The first teacher, Martha Anderson, couldn’t teach 70 children, so the county superintendent quickly recruited a second teacher. She was Edna Audett, who had just earned her teacher’s certificate. She rode horseback to school every day from her family’s home in West Seattle. These two women divided the children into two grades and two rooms.
When West Seattle annexed Youngstown and then Seattle annexed West Seattle in 1907, the Seattle School District constructed a wood-frame building with classrooms for grades 1-8. Designed by Edgar Blair, the school perched south and east of the tide-flats, at 23rd and Genesee, on flat land up against the base of Pigeon Hill. At the beginning of school in 1908, students were greeted by four teachers, each teaching two grades. A hand-bell rang the start of the school day.

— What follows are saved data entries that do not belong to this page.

(** C4. Let a first task sync of a task complete, having created one
    issue, and let the lookup of the second sync return an issue (the one
    the first sync created, since nothing else changed on the tracker).
    Then the second sync, run on the task as the first left it, sends the
    lookup, then an update of that very issue, then at most a status
    transition: it creates nothing, and the creations on record are still
    the single one of the first sync. *)
Theorem second_sync_updates (env : Env) (w0 w1 : World)
    (taskData taskData1 : Task.t) (projectKey1 projectKey2 : option string)
    (created : string * payload) (existingIssue : Issue.t) (rest : list Issue.t) :
  run env (syncTaskToJira taskData projectKey1) w0 = (Fulfilled taskData1, w1) ->
  create_calls w1 = create_calls w0 ++ [created] ->
  mcp env (mcp_calls w1) (search_call (Task.id taskData)).1
      (search_call (Task.id taskData)).2
  = inr (RIssues (existingIssue :: rest)) ->
  let r := run env (syncTaskToJira taskData1 projectKey2) w1 in
  create_calls r.2 = create_calls w0 ++ [created] /\
  exists cs,
    mcp_calls r.2
    = mcp_calls w1 ++
      search_call (Task.id taskData)
      :: ("mcp__atlassian__jira_update_issue",
          ("issue_key", VStr (Issue.key existingIssue))
            :: mapTaskUpdatesToJiraFields taskData1)
      :: cs /\
    Forall (fun c => c.1 = "mcp__atlassian__jira_transition_issue") cs.
Proof.
  intros Hfirst Hcreated Hlookup. cbv zeta.
  apply syncTaskToJira_result in Hfirst as Hid.
  unfold syncTaskToJira. rewrite run_mbind.
  destruct (findJiraIssueForTask_run env (Task.id taskData1) w1)
    as (r & w2 & -> & Hr & E1).
  rewrite Hid, Hlookup in Hr. subst r. rewrite run_mbind.
  destruct (updateJiraIssueFromTask_run env (Issue.key existingIssue) taskData1 w2)
    as (o & w3 & cs & -> & E2 & Hcs).
  pose proof (extends_trans _ _ _ _ _ E1 E2) as E. rewrite Hid in E.
  assert (Hcalls : forall w4, extends w1 w4
                      ([search_call (Task.id taskData)] ++
                       ("mcp__atlassian__jira_update_issue",
                        ("issue_key", VStr (Issue.key existingIssue))
                          :: mapTaskUpdatesToJiraFields taskData1) :: cs) ->
            create_calls w4 = create_calls w0 ++ [created] /\
            exists cs0,
              mcp_calls w4
              = mcp_calls w1 ++
                search_call (Task.id taskData)
                :: ("mcp__atlassian__jira_update_issue",
                    ("issue_key", VStr (Issue.key existingIssue))
                      :: mapTaskUpdatesToJiraFields taskData1)
                :: cs0 /\
              Forall (fun c => c.1 = "mcp__atlassian__jira_transition_issue") cs0).
  { intros w4 (_ & _ & _ & Hm & _). split.
    - rewrite <- Hcreated. eapply create_calls_app; [exact Hm|].
      repeat constructor; try discriminate.
      eapply Forall_impl; [exact Hcs|]. intros [tool args] Hc Heq.
      simpl in Hc, Heq. subst tool. discriminate Heq.
    - exists cs. split; [exact Hm | exact Hcs]. }
  destruct o as [[] | e]; cbn.
  - apply Hcalls. exact E.
  - apply Hcalls. exact E.
Qed.
(** ** The sequence operations [find_sublist_indices] relies on *)

(** [find_sublist_indices] is duck-typed: it needs [len(s)], [s[a:b]] and
    the truth value of [s1 == s2] as tested by [if]. *)
Class PySeq (S : Type) : Type := {
  py_len : S -> nat;
  py_slice : S -> nat -> nat -> S;
  py_eq_truth : S -> S -> result bool
}.

(** [l[a:b]] on a sequence held as a list, for non-negative bounds: bounds
    past the end are clamped, and [b <= a] gives the empty sequence. *)
Definition slice {A : Type} (l : list A) (a b : nat) : list A :=
  take (b - a) (drop a l).

(** Python lists of integers: [==] compares lengths and elements and yields
    a [bool]. *)
#[export] Instance pylist_seq : PySeq (list Z) := {|
  py_len := length;
  py_slice := slice;
  py_eq_truth := fun l1 l2 => Return (bool_decide (l1 = l2))
|}.

(** One-dimensional torch tensors of token ids (what [vsm.hf_encode(w, tok)[0]]
    and [ids.squeeze(0)] are in the notebook). *)
Record tensor1 : Type := Tensor1 { tdata : list Z }.

(** [a == b] on tensors is elementwise, with broadcasting of a one-element
    operand, and gives a tensor of booleans. *)
Definition tensor_eq (a b : tensor1) : result (list bool) :=
  let x := tdata a in
  let y := tdata b in
  if decide (length x = length y) then
    Return (zip_with Z.eqb x y)
  else
    match x, y with
    | [x0], _ => Return (map (Z.eqb x0) y)
    | _, [y0] => Return (map (fun v => Z.eqb v y0) x)
    | _, _ => Raise RuntimeError_size_mismatch
    end.

(** [bool(t)], which [if t:] calls: defined for exactly one element. *)
Definition tensor_bool (t : list bool) : result bool :=
  match t with
  | [b] => Return b
  | _ => Raise RuntimeError_bool_ambiguous
  end.

#[export] Instance tensor1_seq : PySeq tensor1 := {|
  py_len := fun t => length (tdata t);
  py_slice := fun t a b => Tensor1 (slice (tdata t) a b);
  py_eq_truth := fun a b => let! c := tensor_eq a b in tensor_bool c
|}.

(** ** [find_sublist_indices] *)

Section FindSublist.
Context {S : Type} `{PySeq S}.

(** The body of the [for] loop: the state is the list [indices]. *)
Definition find_body (sublist mainlist : S) (length : nat)
    (i : nat) (indices : list (nat * nat)) : result (list (nat * nat)) :=
  let! b := py_eq_truth (py_slice mainlist i (i + length)) sublist in
  if (b : bool) then Return (indices ++ [(i, i + length)])
  else Return indices.

Definition find_sublist_indices (sublist mainlist : S)
    : result (list (nat * nat)) :=
  let indices := [] in
  let length := py_len sublist in
  for_loop (find_body sublist mainlist length)
    (range0 (Z.of_nat (py_len mainlist) - Z.of_nat length + 1))
    indices.

End FindSublist.

(** ** Vectors of scalars

    Hidden representations are vectors of floating-point numbers. They are
    modelled over the rationals [Qc], whose equality is Leibniz equality:
    rounding is outside the model. A tensor of shape [[1, n, D]] (one text,
    [n] tokens) is the list of its [n] rows, a tensor of shape [[1, D]] is
    its single row. *)

Definition vec : Type := list Qc.

Definition Qc_of_nat (n : nat) : Qc := Qc_of_Z (Z.of_nat n).

Definition vadd (u v : vec) : vec := zip_with Qcplus u v.
Definition previousTestimonial (p : Page) : Page :=
  let prevIndex :=
    rem (add (sub (currentIndex p) (Num 1)) (cardCount p)) (cardCount p) in
  resetAutoplay (showTestimonial prevIndex p).

Definition goToTestimonial (index : number) (p : Page) : Page :=
  resetAutoplay (showTestimonial index p).

Definition handleSwipe (startX endX : Z) (p : Page) : Page :=
  let threshold := Num 50 in
  let diff := sub (Num startX) (Num endX) in
  if gt (abs diff) threshold then
    if gt diff (Num 0) then nextTestimonial p else previousTestimonial p
  else p.

Definition setupEventListeners (p : Page) : Page := with_listening true p.

Definition init (p : Page) : Page :=
  if negb (container p) || (length (cards p) =? 0)%nat then p
  else showTestimonial (Num 0) (startAutoplay (setupEventListeners p)).

(** [new TestimonialsCarousel()] on a page whose queries gave the container
    (or null), the cards, the dots and the two buttons (or null), with
    [CONFIG.testimonialAutoplay = autoplay]. *)
Definition newCarousel (autoplay hasContainer : bool) (cs ds : list bool)
    (hasPrev hasNext : bool) : Page :=
  init (mkPage hasContainer cs ds hasPrev hasNext false
               (Num 0) autoplay None ∅ 1%positive []).
(** * Microgrid VPS prototype: cloud API and edge synchronisation agent

    A shallow embedding of [cloud/app.py] (the in-memory cloud API) and of
    [microgrid-vps-prototype-v4/edge/app.py] (the [EdgeState] agent), with
    the properties of the enrollment-token life cycle, the edge registry
    and the edge's registration / refresh methods. *)

From Stdlib Require Import Ascii.
From stdpp Require Import gmap strings list fin_maps.

Set Warnings "-register-all".

(** ** JSON values

    What [resp.json()] yields and what pydantic hands to a handler: Python's
    [None], [bool], [int], [float], [str], [list] and [dict] with string
    keys.  A float is kept as its IEEE-754 binary64 bit pattern. *)

Inductive json : Type :=
| JNull
| JBool (b : bool)
| JInt (z : Z)
| JFloat (bits : Z)
| JStr (s : string)
| JArr (l : list json)
| JObj (d : gmap string json).

(** Python truthiness, as [not x] tests it. *)
Definition truthy (v : json) : bool :=
  match v with
  | JNull => false
  | JBool b => b
  | JInt z => negb (z =? 0)%Z
  | JFloat bits => negb (Z.land bits (2 ^ 63 - 1) =? 0)%Z
  | JStr s => negb (String.eqb s EmptyString)
  | JArr l => match l with [] => false | _ => true end
  | JObj d => negb (bool_decide (d = ∅))
  end.

(** [dict.get(key)]: the value, or [None] when the key is absent. *)
Definition dict_get (d : gmap string json) (key : string) : json :=
  default JNull (d !! key).

(** ** The cloud API ([cloud/app.py]) *)

Module Cloud.

(** [HTTPException(status_code=..., detail=...)] *)
Record HTTPException : Type := mkHTTPException {
  status_code : Z;
  detail : string
}.

(** A handler either returns its body or raises an [HTTPException]. *)
Inductive result (A : Type) : Type :=
| Return (a : A)
| Raise (e : HTTPException).
Arguments Return {A} a.
Arguments Raise {A} e.

(** The value of [edges[edge_id]]: the dict
    [{"site_id": site_id, "edge_id": edge_id}]. *)
Record EdgeRecord : Type := mkEdgeRecord {
  site_id : string;
  edge_id : string
}.

(** The three module-level stores. *)
Record State : Type := mkState {
  sites : gmap string (gmap string json);
  enrollment_tokens : gmap string string;
  edges : gmap string EdgeRecord
}.

Definition init : State :=
  {| sites := ∅; enrollment_tokens := ∅; edges := ∅ |}.

(** [class RegisterRequest(BaseModel)] *)
Record RegisterRequest : Type := mkRegisterRequest {
  req_edge_id : string;
  req_token : string
}.

Definition site_not_found : HTTPException :=
  {| status_code := 404; detail := "site not found" |}.
Definition invalid_token : HTTPException :=
  {| status_code := 400; detail := "invalid or expired token" |}.
Definition edge_not_registered : HTTPException :=
  {| status_code := 404; detail := "edge not registered" |}.

(** [GET /health] *)
Definition health : gmap string string := {[ "status" := "ok" ]}.

(** [POST /api/sites/{site_id}/desired-config] *)
Definition set_desired_config (site : string) (config : gmap string json)
    (st : State) : State * result (gmap string string) :=
  ({| sites := <[site := config]> (sites st);
      enrollment_tokens := enrollment_tokens st;
      edges := edges st |},
   Return {[ "status" := "saved" ]}).

(** [GET /api/sites/{site_id}/desired-config] *)
Definition get_desired_config (site : string) (st : State)
    : result (gmap string json) :=
  match sites st !! site with
  | None => Raise site_not_found
  | Some config => Return config
  end.

(** [POST /api/sites/{site_id}/enrollment-token].  [uuid4_hex] is the value
    that [uuid.uuid4().hex] draws during this call. *)
Definition generate_token (site : string) (uuid4_hex : string) (st : State)
    : State * result (gmap string string) :=
  match sites st !! site with
  | None => (st, Raise site_not_found)
  | Some _ =>
      let token := uuid4_hex in
      ({| sites := sites st;
          enrollment_tokens := <[token := site]> (enrollment_tokens st);
          edges := edges st |},
       Return {[ "token" := token ]})
  end.

(** [POST /api/edge/register] *)
Definition register_edge (req : RegisterRequest) (st : State)
    : State * result (gmap string string) :=
  let token := req_token req in
  let edge := req_edge_id req in
  match enrollment_tokens st !! token with
  | None => (st, Raise invalid_token)
  | Some site =>
      ({| sites := sites st;
          enrollment_tokens := delete token (enrollment_tokens st);
          edges := <[edge := {| site_id := site; edge_id := edge |}]> (edges st) |},
       Return {[ "site_id" := site ]})
  end.

(** [GET /api/edges/{edge_id}/desired-config] *)
Definition get_edge_config (edge : string) (st : State)
    : result (gmap string json) :=
  match edges st !! edge with
  | None => Raise edge_not_registered
  | Some rec =>
      let site := site_id rec in
      match sites st !! site with
      | None => Raise site_not_found
      | Some config => Return config
      end
  end.

(** [GET /api/edges]: the stored records (listed here in the order of the
    map, where Python lists them in insertion order). *)
Definition list_edges (st : State) : list EdgeRecord :=
  (map_to_list (edges st)).*2.

(** *** Sequences of API calls

    The handlers are the only code that touches the three stores, so a
    history of the cloud is a list of calls, each run to completion. *)

Inductive Call : Type :=
| SetDesiredConfig (site : string) (config : gmap string json)
| GetDesiredConfig (site : string)
| GenerateToken (site : string) (uuid4_hex : string)
| RegisterEdge (req : RegisterRequest)
| GetEdgeConfig (edge : string)
| ListEdges
| Health.

Inductive Reply : Type :=
| Status (r : result (gmap string string))
| Config (r : result (gmap string json))
| EdgeList (l : list EdgeRecord).

Definition handle (c : Call) (st : State) : State * Reply :=
  match c with
  | SetDesiredConfig site config =>
      let '(st', r) := set_desired_config site config st in (st', Status r)
  | GetDesiredConfig site => (st, Config (get_desired_config site st))
  | GenerateToken site u =>
      let '(st', r) := generate_token site u st in (st', Status r)
  | RegisterEdge req =>
      let '(st', r) := register_edge req st in (st', Status r)
  | GetEdgeConfig edge => (st, Config (get_edge_config edge st))
  | ListEdges => (st, EdgeList (list_edges st))
  | Health => (st, Status (Return health))
  end.

(** The state after a sequence of calls. *)
Fixpoint exec (cs : list Call) (st : State) : State :=
  match cs with
  | [] => st
  | c :: cs' => exec cs' (handle c st).1
  end.

(** The replies of a sequence of calls, in order. *)
Fixpoint replies (cs : list Call) (st : State) : list Reply :=
  match cs with
  | [] => []
  | c :: cs' => (handle c st).2 :: replies cs' (handle c st).1
  end.

Definition reachable (st : State) : Prop := ∃ cs, exec cs init = st.

Definition succeeded {A} (r : result A) : bool :=
  match r with Return _ => true | Raise _ => false end.

(** Is [c], made in state [st], a successful [generate_token] that hands
    out token [t]? *)
Definition issues (t : string) (c : Call) (st : State) : bool :=
  match c with
  | GenerateToken site u =>
      bool_decide (u = t) && succeeded (generate_token site u st).2
  | _ => false
  end.

(** Is [c], made in state [st], a successful [register_edge] carrying
    token [t]? *)
Definition redeems (t : string) (c : Call) (st : State) : bool :=
  match c with
  | RegisterEdge req =>
      bool_decide (req_token req = t) && succeeded (register_edge req st).2
  | _ => false
  end.

(** Is [c], made in state [st], a successful [register_edge] for edge
    [e]? *)
Definition binds (e : string) (c : Call) (st : State) : bool :=
  match c with
  | RegisterEdge req =>
      bool_decide (req_edge_id req = e) && succeeded (register_edge req st).2
  | _ => false
  end.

The Riverside school became an annex to Youngstown School. Boys were sent daily as messengers between the two, over the top of Pigeon Hill, up and down a staircase with more than 200 steps, and down West Marginal Way. (3)
There were Duwamish children, too, living on the river at the base of Pigeon Point, but they did not come to school. Early residents remember the Indian encampments on the water. In Riverside, there were “about 200 Indians from there and up the river,” according to Erma Schwartz, but she doesn’t remember any Indian children in her classes. They either stayed with their families or were sent to reservation schools such as the one at Tulalip.
3. The school remains on West Marginal Way with an original blackboard with names still on it.